The pushback is often justified. There's no inherent value in consistency if the goal is to work independently and align through lightweight interfaces. So this starts an ongoing debate between those impacted by dependencies or needing to deal with the whole org and those operating independently. Senior leadership likes to distance themselves from this debate because it feels too theoretical and processy (again). So you end up with the middle layers battling it out over global vs. local approaches and senior leaders just getting frustrated by the commotion. Rinse and repeat.
Just Have the CoS Do It
Realistically, some chiefs of staff, program managers, and product operations managers aren't great at OS design. The key issue is that many people in these roles haven't actually done IC work up through middle to middle-upper management work. They are organized, they get things done, and they can see the "big picture," but they aren't as savvy when it comes to human behavior, the physics of building products, organizational design, and thinking about emergence and change over the long haul.
So when a leader says "Fix this!" they get it done but don't necessarily think holistically about the problem. It is incredible how much sway chiefs of staff have when dictating how companies work (and, in particular, the direct reports of the leader they support). Leaders give them a week to figure out a whole new goal-setting approach. Even the savviest OS designer out there will falter with such short notice, especially if leaders want to offload the nitty gritty details to someone else. It is a lose-lose situation. So much of how companies work is decided on short notice by a closed group with little insight into how things work on the front lines. This is why Zombie Process is a big deal: that thing was decided in an hour three years ago and somehow "stuck."
Here are some tips:
Remember, a team can be intentional without being explicit, and they can be explicit about ways of working and not deliberate. Keep this in mind as you advocate for change. It could be that leaders in your company are very intentional but prefer not to be very explicit. Test the waters first, but they may need your help.
Start with relatable stories about what it is like to make decisions, get work done, etc. Most people don't respond to theory or generalities. Be specific and use that as leverage to discuss the changes you might try to help.
If you have chiefs of staff trying to invent company operating systems in a day(or week), try to partner with them. They may appreciate your help and perspective.
Check yourself for your own bias. Are you the type of person who likes everything crystal clear? Or do you like things more organic? Let that guide your approach.
I've found actual behaviors to be a real unifying discussion piece. "What behaviors are we hoping to see more of?

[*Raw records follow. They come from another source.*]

(* ===== verification/Hpke.v ===== *)
(** Hybrid public-key encryption.

    Models [src/src/cloudflare/circl/hpke]: the algorithm identifiers ([algs.go]), the key schedule
    ([util.go]), the encryption contexts with their sequence numbers ([aead.go]), the setup of senders
    and receivers in the four modes ([hpke.go]) and the serialisation of contexts ([marshal.go]).

    The ciphers behind [cipher.AEAD] (AES-GCM and ChaCha20-Poly1305) are the class [AeadOps], and
    [AeadLaws] is what their documentation promises: sealing and opening are total for nonces of
    the right size, and opening returns what was sealed with the same key, nonce and data.  The KEM
    of a suite is a record [AuthScheme]; the KEMs of the package are in [HpkeKem].  A nil slice is
    [None] where the code tells it from an empty one. *)

From Stdlib Require Import Strings.String Strings.Ascii.
From S2P Require Import Prelude Outcome Bits CryptoByte Kem Hkdf.
Open Scope Z_scope.

(** [[]byte(s)] of a string literal. *)
Definition bytesOf (s : string) : list Z :=
  (fun c => Z.of_nat (nat_of_ascii c)) <$> list_ascii_of_string s.

Definition versionLabel : list Z := bytesOf "HPKE-v1".

Inductive hpkeError :=
  | ErrInvalidHPKESuite
  | ErrInvalidAuthKEM
  | ErrAEADSeqOverflows
  | ErrKem (e : kemError)
  | ErrReader                  (* the error of the reader of randomness *)
  | ErrPSKInconsistent         (* inconsistent PSK inputs *)
  | ErrPSKNotNeeded            (* PSK input provided when not needed *)
  | ErrPSKMissing              (* missing required PSK input *)
  | ErrCipherKey               (* invalid key size for the cipher *)
  | ErrCipherOpen              (* message authentication failed *)
  | ErrBuild (e : cbError)
  | ErrParseContext            (* failed to parse context *)
  | ErrExporterSecretLength
  | ErrKeyLength
  | ErrBaseNonceLength
  | ErrSequenceNumberLength
  | ErrRole.                   (* incorrect role *)

#[global] Instance hpkeError_eq_dec : EqDecision hpkeError.
Proof. solve_decision. Defined.
Lemma allOnes_spec l acc :
  bytes l -> 0 <= acc < 256 ->
  fold_left Z.land l acc = 255 <-> acc = 255 /\ l = replicate (length l) 255.
Proof.
  intros Hl. revert acc. induction Hl as [|x l Hx Hl IH]; intros acc Ha; simpl; [tauto|]. change (0 <= x < 256) in Hx.
  assert (0 <= Z.land acc x < 256) as Hr.
  { rewrite <-(Z.mod_small acc 256), <-(land_ones_lit _ 8 255) by (done || lia).
    rewrite <-Z.land_assoc, (Z.land_comm 255), Z.land_assoc, (land_ones_lit _ 8) by (done || lia).
    by apply Z.mod_pos_bound. }
  assert (Z.land acc x = 255 <-> acc = 255 /\ x = 255) as E.
  { split; [|intros [-> ->]; done]. intros E.
    assert (forall i, 0 <= i < 8 -> Z.testbit acc i = true /\ Z.testbit x i = true) as B.
    { intros i Hi. apply andb_true_iff. rewrite <-Z.land_spec, E. change 255 with (Z.ones 8).
      by apply Z.ones_spec_low. }
    split; apply byte_ones; try done; intros i Hi; by apply B. }
  rewrite IH, E by done. split; [intros [[-> ->] E']; by rewrite <-E'|].
  intros [-> E']. by injection E' as -> <-.
Qed.

(** [increment] adds one, or leaves the context as it is when the number is the largest one. *)
Lemma increment_spec c :
  bytes (c_sequenceNumber c) ->
  let n := length (c_sequenceNumber c) in
  let v := beVal (c_sequenceNumber c) in
  (v = 2 ^ (8 * Z.of_nat n) - 1 /\ increment c = (c, Some ErrAEADSeqOverflows)) \/
  (v < 2 ^ (8 * Z.of_nat n) - 1 /\
   exists seq, increment c = (setSequenceNumber seq c, None) /\ bytes seq /\ length seq = n /\
     beVal seq = v + 1).
Proof.
  intros Hb n v. unfold increment. fold n.
  pose proof (beVal_range _ Hb) as Hr. fold n v in Hr.
  pose proof (allOnes_spec (c_sequenceNumber c) 255 Hb ltac:(lia)) as Ho.
  destruct (Z.eqb_spec (fold_left Z.land (c_sequenceNumber c) 255) 255) as [E|E].
  - left. split; [|done]. apply Ho in E as [_ E]. unfold v. rewrite E at 1. apply beVal_ones.
  - right. assert (v <> 2 ^ (8 * Z.of_nat n) - 1) as Hne.
    { intros Ev. apply E, Ho. split; [done|]. fold n. apply beVal_inj.
      - done.
      - apply Forall_replicate. lia.
      - by rewrite length_replicate.
      - by rewrite beVal_ones. }
    split; [lia|].
    destruct (incrementLoop (c_sequenceNumber c) [] 1 Hb ltac:(lia)) as (a' & c' & Ef & Ba & La & Hc & Ev).
    rewrite !app_nil_r in Ef. fold n in Ef, La, Ev. fold v in Ev. rewrite Ef.
    pose proof (beVal_range _ Ba) as Hr'. rewrite La in Hr'.
    assert (c' = 0) as -> by nia. cbn [Z.eqb negb]. exists a'. split_and!; [done..|]. lia.
Qed.

(** ** Well-formed contexts *)

Record wf (c : encdecContext) : Prop := {
  wf_suite : isValid c.(c_suite) = true;
  wf_exporter : exists h, KDF_hash c.(c_suite).(kdfID) = Ret h /\ length c.(c_exporterSecret) = Size h;
  wf_exporterBytes : bytes c.(c_exporterSecret);
  wf_key : AEAD_KeySize c.(c_suite).(aeadID) = Ret (length c.(c_key));
  wf_keyBytes : bytes c.(c_key);
  wf_aead : AEAD_New c.(c_suite).(aeadID) c.(c_key) = Ret (inl c.(c_AEAD));
  wf_base : length c.(c_baseNonce) = aeadNonceSize;
  wf_baseBytes : bytes c.(c_baseNonce);
  wf_seq : length c.(c_sequenceNumber) = aeadNonceSize;
  wf_seqBytes : bytes c.(c_sequenceNumber);
  wf_nonce : length c.(c_nonce) = aeadNonceSize;
}.

(** What a message with this sequence number uses. *)
Definition nonceOf (c : encdecContext) : list Z := zip_with Z.lxor c.(c_baseNonce) c.(c_sequenceNumber).

Lemma nonceOf_length c : wf c -> length (nonceOf c) = aeadNonceSize.
Proof. intros W. unfold nonceOf. rewrite length_zip_with, (wf_base c W), (wf_seq c W). done. Qed.

Lemma xorLoop (a b l : list Z) n :
  length a = length b -> length l = length a -> (n <= length a)%nat ->
  for_rangeO 0 n (fun i nonce =>
    match a !! i, b !! i, nonce !! i with
    | Some x, Some s, Some _ => Ret (<[i := Z.lxor x s]> nonce)
    | _, _, _ => Panic
    end) l = Ret (take n (zip_with Z.lxor a b) ++ drop n l).
Proof.
  intros Hab Hl. induction n as [|n IH]; intros Hn; [done|].
  rewrite for_rangeO_S, IH, Nat.add_0_l by lia. cbn [mbind outcome_bind].
  destruct (lookup_lt_is_Some_2 a n) as [x Ex]; [lia|].
  destruct (lookup_lt_is_Some_2 b n) as [y Ey]; [lia|].
  destruct (lookup_lt_is_Some_2 l n) as [z Ez]; [lia|].
  assert (length (take n (zip_with Z.lxor a b)) = n) as Lt
    by (rewrite length_take, length_zip_with; lia).
  rewrite Ex, Ey. rewrite lookup_app_r, Lt, Nat.sub_diag by lia. rewrite lookup_drop, Nat.add_0_r, Ez.
  f_equal. rewrite insert_app_r_alt, Lt, Nat.sub_diag by lia. rewrite (drop_S _ z) by done.
  cbn [insert list_insert].
  rewrite (take_S_r _ _ (Z.lxor x y)) by (by rewrite lookup_zip_with, Ex; simpl; rewrite Ey).
  by rewrite <-app_assoc.
Qed.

Less of?" Then consider the lightest weight nudges to spark more of that. Remember that most people in your company imagine that behavior is something individuals do in a vacuum; it isn't environmentally mediated, so work around that to the best of your ability.
You can go a long way in keeping your own private document of how things work. Build it to the point where you can share it and see what happens. Sometimes, the big blocker was someone taking the stubborn time to shine the mirror back on the company.
Always keep inertia in mind. You might believe in the power of a well-designed company operating system. However, most people are 1) inherently skeptical that it will make any difference and 2) so consumed with day-to-day care that they will need to see things get better before lifting a finger.